(** *** The rows of an owner *)

#[local] Instance byID_total : Total byID.
Proof. intros x y. unfold byID. lia. Qed.
#[local] Instance byID_trans : Transitive byID.
Proof. intros x y z. unfold byID. lia. Qed.

Lemma elem_of_packagesOf o db i row :
  (i, row) ∈ packagesOf o db <-> hub_key_packages db !! i = Some row ∧ owner_did row = o.
Proof.
  unfold packagesOf, ownedBy. by rewrite merge_sort_Permutation, elem_of_selectFrom.
Qed.

Lemma packagesOf_sorted o db : StronglySorted byID (packagesOf o db).
Proof. apply StronglySorted_merge_sort; apply _. Qed.

Lemma packagesOf_keys o db : NoDup (map fst (packagesOf o db)).
Proof.
  eapply NoDup_Permutation_proper; [apply fmap_Permutation, merge_sort_Permutation|].
  unfold ownedBy, selectFrom. eapply NoDup_Permutation_proper; [apply fmap_Permutation, scan_perm|].
  apply NoDup_filter_fst, NoDup_fst_map_to_list.
Qed.

Lemma packagesOf_NoDup o db : NoDup (packagesOf o db).
Proof. eapply NoDup_fmap_1, packagesOf_keys. Qed.

(** The list that lists an owner's rows in the order of their ids. *)
Lemma packagesOf_is o db l :
  StronglySorted byID l -> NoDup l ->
  (∀ i row, (i, row) ∈ l <-> hub_key_packages db !! i = Some row ∧ owner_did row = o) ->
  packagesOf o db = l.
Proof.
  intros Hl Hnd Heq. eapply StronglySorted_unique_strong; [|apply packagesOf_sorted|exact Hl|].
  - intros [i r] [j r'] [Hr _]%elem_of_packagesOf [Hr' _]%Heq. unfold byID. simpl. intros Hij Hji.
    assert (i = j) as -> by lia. congruence.
  - apply NoDup_Permutation; [apply packagesOf_NoDup|done|]. intros [i row]. by rewrite elem_of_packagesOf, Heq.
Qed.

Lemma sorted_filter {A} (R : relation A) P `{∀ x, Decision (P x)} (l : list A) :
  StronglySorted R l -> StronglySorted R (filter P l).
Proof.
  induction 1 as [|x l Hl IH Hx]; [constructor|]. rewrite filter_cons. case_decide; [|done].
  constructor; [done|]. apply Forall_forall. intros y [_ Hy]%list_elem_of_filter.
  by apply (proj1 (Forall_forall _ _) Hx).
Qed.

(** Deleting rows deletes them from every owner's list. *)
Lemma packagesOf_filter P `{∀ row, Decision (P row)} o serial db :
  packagesOf o (set_key_packages (filter P) serial db) = filter P (packagesOf o db).
Proof.
  apply packagesOf_is; [apply sorted_filter, packagesOf_sorted|apply NoDup_filter, packagesOf_NoDup|].
  intros i row. rewrite list_elem_of_filter, elem_of_packagesOf. simpl. rewrite map_lookup_filter_Some. tauto.
Qed.

Lemma packagesOf_insert i row o db :
  (∀ j r, hub_key_packages db !! j = Some r -> (j < i)%N) ->
  packagesOf o (set_key_packages <[i := row]> i db) =
    packagesOf o db ++ (if decide (owner_did row = o) then [(i, row)] else []).
Proof.
  intros Hlt. assert (∀ x, x ∈ packagesOf o db -> byID x (i, row) ∧ x ≠ (i, row)) as Hold.
  { intros [j r] [Hj%Hlt _]%elem_of_packagesOf. unfold byID. simpl. split; [lia|]. intros [= -> _]. lia. }
  apply packagesOf_is.
  - apply StronglySorted_app_2; [|apply packagesOf_sorted|case_decide; repeat constructor].
    intros x y Hx Hy. case_decide; [|by apply elem_of_nil in Hy]. apply list_elem_of_singleton in Hy as ->.
    by apply Hold.
  - apply NoDup_app. split_and!; [apply packagesOf_NoDup| |case_decide; repeat constructor; apply not_elem_of_nil].
    intros x Hx Hy. case_decide; [|by apply elem_of_nil in Hy]. apply list_elem_of_singleton in Hy as ->.
    by apply Hold in Hx as [_ ?].
  - intros j r. rewrite elem_of_app, elem_of_packagesOf. simpl. rewrite lookup_insert_Some.
    assert (hub_key_packages db !! i = None) as Hi.
    { destruct (hub_key_packages db !! i) as [r0|] eqn:E; [|done]. apply Hlt in E. lia. }
    case_decide; rewrite ?list_elem_of_singleton, ?elem_of_nil; destruct (decide (i = j)); naive_solver.
Qed.

Lemma live_expired now rows :
  map asStored (filter (fun row => SQLStore.expired now row.2 = false) rows) = live now (map asStored rows).
Proof.
  unfold live. induction rows as [|row rows IH]; [done|]. cbn [map]. rewrite !filter_cons.
  assert (SQLStore.expired now row.2 = false <-> isLive (asStored row) (seconds now) = true) as Heq.
  { unfold SQLStore.expired, isLive, seconds, nowSeconds, asStored. simpl. destruct (not_after row.2); [|done].
    rewrite Z.leb_gt, Z.ltb_lt. done. }
  rewrite (decide_ext _ _ _ _ Heq). case_decide; cbn [map]; by rewrite IH.
Qed.

Lemma packagesOf_deleteExpired now o o' db :
  packagesOf o' (deleteExpiredKeyPackages now o db) =
    if decide (o' = o) then filter (fun row => SQLStore.expired now row.2 = false) (packagesOf o' db)
    else packagesOf o' db.
Proof.
  unfold deleteExpiredKeyPackages. rewrite packagesOf_filter. case_decide; subst.
  - apply filter_ext_elem. intros [i row] [_ Ho]%elem_of_packagesOf. simpl.
    destruct (SQLStore.expired now row); naive_solver.
  - apply filter_all. intros [i row] [_ Ho]%elem_of_packagesOf [Ho' _]. simpl in *. congruence.
Qed.

(** The owner's rows after the expired are gone: the live pool of the other store. *)
Lemma live_rows now m db o :
  keys_sim now m db -> map asStored (packagesOf o (deleteExpiredKeyPackages now o db)) = live now (poolOf m o).
Proof.
  intros Hs. rewrite packagesOf_deleteExpired, decide_True by done.
  by rewrite live_expired, (ks_pools _ _ _ Hs).
Qed.

Lemma keys_sim_deleteExpired now m db o :
  keys_sim now m db -> keys_sim now m (deleteExpiredKeyPackages now o db).
Proof.
  intros [Hs Hp]. split.
  - intros i row [Hi _]%map_lookup_filter_Some. by apply Hs in Hi.
  - intros o'. rewrite packagesOf_deleteExpired. case_decide; [|done].
    rewrite live_expired, live_idem. apply Hp.
Qed.

Lemma storeKeyPackage_sim cfg now params m db :
  keys_sim now m db ->
  (SQLStore.storeKeyPackage (hubConfig cfg) now params db).2 = thrown (storeKeyPackage cfg now params m).2 ∧
  keys_sim now (storeKeyPackage cfg now params m).1 (SQLStore.storeKeyPackage (hubConfig cfg) now params db).1.
Proof.
  intros Hs. unfold SQLStore.storeKeyPackage, storeKeyPackage.
  set (o := kp_ownerDID params). pose proof (live_rows now m db o Hs) as Hlive.
  pose proof (keys_sim_deleteExpired now m db o Hs) as Hs1. clear Hs. cbv zeta.
  generalize dependent (deleteExpiredKeyPackages now o db). intros db1 Hlive [Hser Hp].
  fold (poolOf m o). fold (live now (poolOf m o)). cbn [hubConfig hc_maxKeyPackagesPerDID].
  assert (length (ownedBy o db1) = length (live now (poolOf m o))) as ->.
  { rewrite <- Hlive, length_map. symmetry. apply Permutation_length, merge_sort_Permutation. }
  assert (∀ l o', default [] (<[o := l]> (ms_keyPackages m) !! o') = if decide (o' = o) then l else poolOf m o') as Hpool.
  { intros l o'. case_decide; subst; [by rewrite lookup_insert_eq|by rewrite lookup_insert_ne]. }
  destruct (reaches _ _); cbn [fst snd]; (split; [done|]).
  - split; [done|]. intros o'. unfold poolOf. simpl. rewrite Hpool, Hp.
    case_decide; subst; [|done]. by rewrite live_idem.
  - split; simpl.
    + intros i row [[<- _]|[_ Hi%Hser]]%lookup_insert_Some; lia.
    + intros o'. rewrite packagesOf_insert by (intros j r Hj%Hser; lia).
      rewrite map_app, live_app, Hp. unfold poolOf at 2. simpl. rewrite Hpool.
      destruct (decide (o' = o)) as [->|Hne].
      * rewrite decide_True, live_app, live_idem by done. done.
      * rewrite decide_False by done. by rewrite app_nil_r.
Qed.
(** One frame of the log, with a port that keeps its documented contract: a frame that cannot be
    read as a commit frame only moves the cursor; any other strands the peer and asks for a heal exactly
    when the classifier says so, so a refused commit, one whose entries do not resolve and a copy of an
    applied one never do; the port is asked only about a commit of another member at this epoch, once,
    and only what it applied is recorded; the cursor moves over every frame but the peer's own
    un-merged commit, which alone stops the drain, and a frame on which the port broke its contract. *)
Theorem frame_verdict m w w' flow :
  port_lawful -> FRAME m w = (w', flow) ->
  (∀ position dg, pendingRecovery = Some (position, dg) -> position ≠ sm_sequenceID m) ->
  (flow = Next -> w_reconciledHead w' = Some (sm_sequenceID m)) ∧
  match frameEvidence m w with
  | None =>
    flow = Next ∧ w_port w' = w_port w ∧ w_appliedByEpoch w' = w_appliedByEpoch w ∧
    w_stranded w' = w_stranded w ∧ w_healRequested w' = w_healRequested w
  | Some (evidence, halves) =>
    let d := classifyCommit evidence (sm_sequenceID m) (digestAppliedCommit ∘ fst <$> halves)
               (classifierState localDID (epochOf readEpoch w) w) in
    w_stranded w' = w_stranded w || heals d ∧
    w_healRequested w' = w_healRequested w || heals d ∧
    (flow = Stop <-> d = OwnUnmerged) ∧
    (d = OwnUnmerged -> w_reconciledHead w' = w_reconciledHead w) ∧
    (d ≠ Apply -> w_port w' = w_port w ∧ w_appliedByEpoch w' = w_appliedByEpoch w ∧ ∀ e, flow ≠ Raise e) ∧
    (d = Apply -> ∃ commit sealedEntries, halves = Some (commit, sealedEntries) ∧
                    offered m commit sealedEntries w w' flow)
  end.
Proof.
  intros Hlaw Hframe Hpending. split.
  { intros ->. by apply walkFrame_cursor in Hframe. }
  assert (∀ w1, w1 = SAVE (sm_sequenceID m) w ->
    w_port w1 = w_port w ∧ w_appliedByEpoch w1 = w_appliedByEpoch w ∧
    w_stranded w1 = w_stranded w ∧ w_healRequested w1 = w_healRequested w) as Hsave
    by (intros w1 ->; apply save_fields).
  destruct (unreadable_fields (sm_sequenceID m) w) as (Hup & Hua & Hus & Huh & _).
  unfold frameEvidence. unfold walkFrame in Hframe.
  destruct (decodeHandshakeFrame _) as [f|]; [|injection Hframe as <- <-; by split; [|apply Hsave]].
  destruct (negb _).
  { injection Hframe as <- <-. cbn. rewrite Hus, Huh, !orb_true_r. by split_and!. }
  destruct (negb _); [injection Hframe as <- <-; by split; [|apply Hsave]|].
  destruct (decodeCommitFrame _) as [cf|e].
  - rewrite decide_False in Hframe by (intros Heq; by apply (Hpending _ _ Heq)).
    pose proof (walkCommit_verdict m _ cf w w' flow Hlaw eq_refl Hframe) as (H1 & H2 & H3 & H4 & H5 & H6).
    cbn [fmap option_fmap option_map compose fst]. split_and!; try done.
    intros Hd. exists (cf_commit cf), (cf_sealedEntries cf). split; [done|]. by apply H6.
  - destruct (isUnsupportedCommitFrameVersion e); injection Hframe as <- <-.
    + cbn. rewrite Hus, Huh, !orb_true_r. by split_and!.
    + by split; [|apply Hsave].
Qed.
(* ===== verification/GroupFold.v ===== *)
(** * Folding a group's control ledger

    packages/mls/src: the generic fold (fold.ts), the role reducer and roster (roster.ts), the device
    registry of an ordinary group and the two folds over it, [foldControl] (registry.ts), which replays
    the whole ledger, and [foldEnvelope] (envelope-fold.ts), which judges one commit's entries. The
    branch of [registryApply] that a lifecycle group takes is a parameter here, and every theorem holds for
    any function in its place; LifecycleRegistry.v is that branch. *)

From S2P Require Import Prelude HubProtocol Json ControllerLog.

(** ** Ledger entries (ledger.ts) *)

Record LedgerEntry (V : Type) := mkLedgerEntry {
  le_type : string;
  le_groupID : string;
  le_subject : string;
  le_value : V;
}.
Arguments mkLedgerEntry {V}. Arguments le_type {V}. Arguments le_groupID {V}.
Arguments le_subject {V}. Arguments le_value {V}.

Record VerifiedLedgerEntry (V : Type) := mkVerified { ve_issuer : string; ve_entry : LedgerEntry V }.
Arguments mkVerified {V}. Arguments ve_issuer {V}. Arguments ve_entry {V}.

Record FoldInput (V : Type) := mkFoldInput { fi_verified : VerifiedLedgerEntry V; fi_entryID : string }.
Arguments mkFoldInput {V}. Arguments fi_verified {V}. Arguments fi_entryID {V}.

(** [{ ...entry, value }]. *)
Definition withValue {V W : Type} (value : W) (e : LedgerEntry V) : LedgerEntry W :=
  mkLedgerEntry (le_type e) (le_groupID e) (le_subject e) value.
(** C18. Authority descends from the anchor and never runs out: whatever entries a ledger holds, its
    roster keeps an admin, and every admin is the anchor's own DID or was granted the role by an entry
    whose issuer's authority was an admin in the replay of the entries before it; in an ordinary group
    a device revoked by then is revoked for good, and speaks for nobody but itself. *)
Theorem authority_descends anchor groupID entries did :
  let final := CONTROL entries anchor groupID in
  0 < adminCount (ct_roster final) ∧
  (ct_roster final !! did = Some Admin ->
   did = normalizeDID (default (ga_creatorDID anchor) (ga_controller anchor)) ∨
   ∃ before input after, entries = before ++ input :: after ∧
     grants anchor groupID (CONTROL before anchor groupID) input did Admin) ∧
  (∀ before after, ga_controller anchor = None -> entries = before ++ after ->
   terminal did (ct_registry (CONTROL before anchor groupID)) ->
   terminal did (ct_registry final) ∧
   ∀ issuer, normalizeDID issuer = did -> AUTH (ct_registry final) issuer = did).
Proof.
  cbv zeta. split_and!.
  - induction entries as [|input entries IH] using rev_ind.
    + apply adminCount_pos. eexists. apply lookup_singleton_eq.
    + rewrite foldControl_snoc.
      destruct (controlStep_roster anchor groupID (length entries) input (CONTROL entries anchor groupID))
        as [->|(? & ? & _ & _ & ?)]; done.
  - induction entries as [|input entries IH] using rev_ind.
    + unfold foldControl. cbn [controlFrom controlSeed ct_roster lr_seed roleReducer].
      intros Hl. left. by apply lookup_singleton_Some in Hl as [<- _].
    + rewrite foldControl_snoc.
      assert (ct_roster (CONTROL entries anchor groupID) !! did = Some Admin ->
        did = normalizeDID (default (ga_creatorDID anchor) (ga_controller anchor)) ∨
        ∃ before input0 after, entries ++ [input] = before ++ input0 :: after ∧
          grants anchor groupID (CONTROL before anchor groupID) input0 did Admin) as Hold.
      { intros H. destruct (IH H) as [|(before & input0 & after & -> & Hg)]; [by left|right].
        exists before, input0, (after ++ [input]). by rewrite <- app_assoc. }
      destruct (controlStep_roster anchor groupID (length entries) input (CONTROL entries anchor groupID))
        as [->|(did' & permission & Hg & -> & _)]; [done|].
      destruct (decide (did' = did)) as [->|Hne].
      * rewrite lookup_insert_eq. intros [= ->]. right. by exists entries, input, [].
      * rewrite lookup_insert_ne by done. done.
  - intros before after Hc -> Hterm.
    assert (terminal did (ct_registry (CONTROL (before ++ after) anchor groupID))) as Hfinal.
    { induction after as [|input after IH] using rev_ind; [by rewrite app_nil_r|].
      rewrite app_assoc, foldControl_snoc. by apply controlStep_terminal. }
    split; [done|]. intros issuer <-. destruct Hfinal as (r & Hl & Hs & _).
    unfold authority. by rewrite Hl, Hs.
Qed.
End fold_facts.

(** ** A concrete group *)

Definition demo_anchor : GroupAnchor := mkAnchor "did:root" (Int 1) None None None None.

Definition demo_entry (type issuer subject : string) (value : json) : FoldInput json :=
  mkFoldInput (mkVerified issuer (mkLedgerEntry type "g" subject value)) (issuer +:+ subject).

Definition demo_ledger : list (FoldInput json) :=
  [demo_entry DEVICE_ENTRY_TYPE "did:phone" "did:phone"
     (JObj [("op", JStr "register"); ("controller", JStr "did:root")]);
   demo_entry ROLE_ENTRY_TYPE "did:phone" "did:bob" (JStr "admin");
   demo_entry DEVICE_ENTRY_TYPE "did:root" "did:phone" (JObj [("op", JStr "revoke")])]%string.

Definition demo_envelope : list (FoldInput json) :=
  [demo_entry ROLE_ENTRY_TYPE "did:bob" "did:carol" (JStr "member");
   demo_entry "app.note" "did:bob" "x" (JNum (Int 3))]%string.

Definition demo_control (entries : list (FoldInput json)) : Control :=
  foldControl (λ d, d) (λ _, false) (λ _ _ _, None) entries demo_anchor "g".

Definition demo_result : result (EnvelopeReject * string) Envelope :=
  foldEnvelope (λ d, d) (λ _, false) (λ _ _ _, None) (demo_control demo_ledger) demo_envelope "g"
    (contextOf demo_anchor (λ _, None)).

Lemma control_fold_agreement_witness :
  ∃ w, demo_result = Ok w ∧ demo_control (demo_ledger ++ demo_envelope) = mkControl (en_roster w) (en_registry w) ∧
       en_roster w !! "did:carol"%string = Some Member.
Proof.
  destruct demo_result as [w|e] eqn:Hw; [|vm_compute in Hw; discriminate Hw].
  exists w. split; [reflexivity|].
  destruct (control_fold_agreement (λ d, d) (λ _, false) (λ _ _ _, None) demo_anchor "g" (λ _, None)
    demo_ledger demo_envelope w (λ H, False_ind _ (H eq_refl)) Hw) as [Hctl _].
  split; [exact Hctl|]. vm_compute in Hw. injection Hw as <-. reflexivity.
Defined.

Lemma authority_descends_witness :
  authority (λ d, d) (ct_registry (foldControl (λ d, d) (λ _, false) (λ _ _ _, None)
    (demo_ledger ++ demo_ledger) demo_anchor "g")) "did:phone" = "did:phone"%string.
Proof.
  destruct (authority_descends (λ d, d) (λ _, false) (λ _ _ _, None) demo_anchor "g"
    (demo_ledger ++ demo_ledger) "did:phone") as (_ & _ & H).
  apply (H demo_ledger demo_ledger); [reflexivity|reflexivity| |reflexivity].
  eexists. split_and!; vm_compute; reflexivity.
Defined.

> _What needs to be done_
Output the data exactly, from the first line through the line that holds "Lemma elem_of_packagesOf o", so that no later line appears.

> _Result_
(** *** The rows of an owner *)

#[local] Instance byID_total : Total byID.
Proof. intros x y. unfold byID. lia. Qed.
#[local] Instance byID_trans : Transitive byID.
Proof. intros x y z. unfold byID. lia. Qed.

Lemma elem_of_packagesOf o db i row :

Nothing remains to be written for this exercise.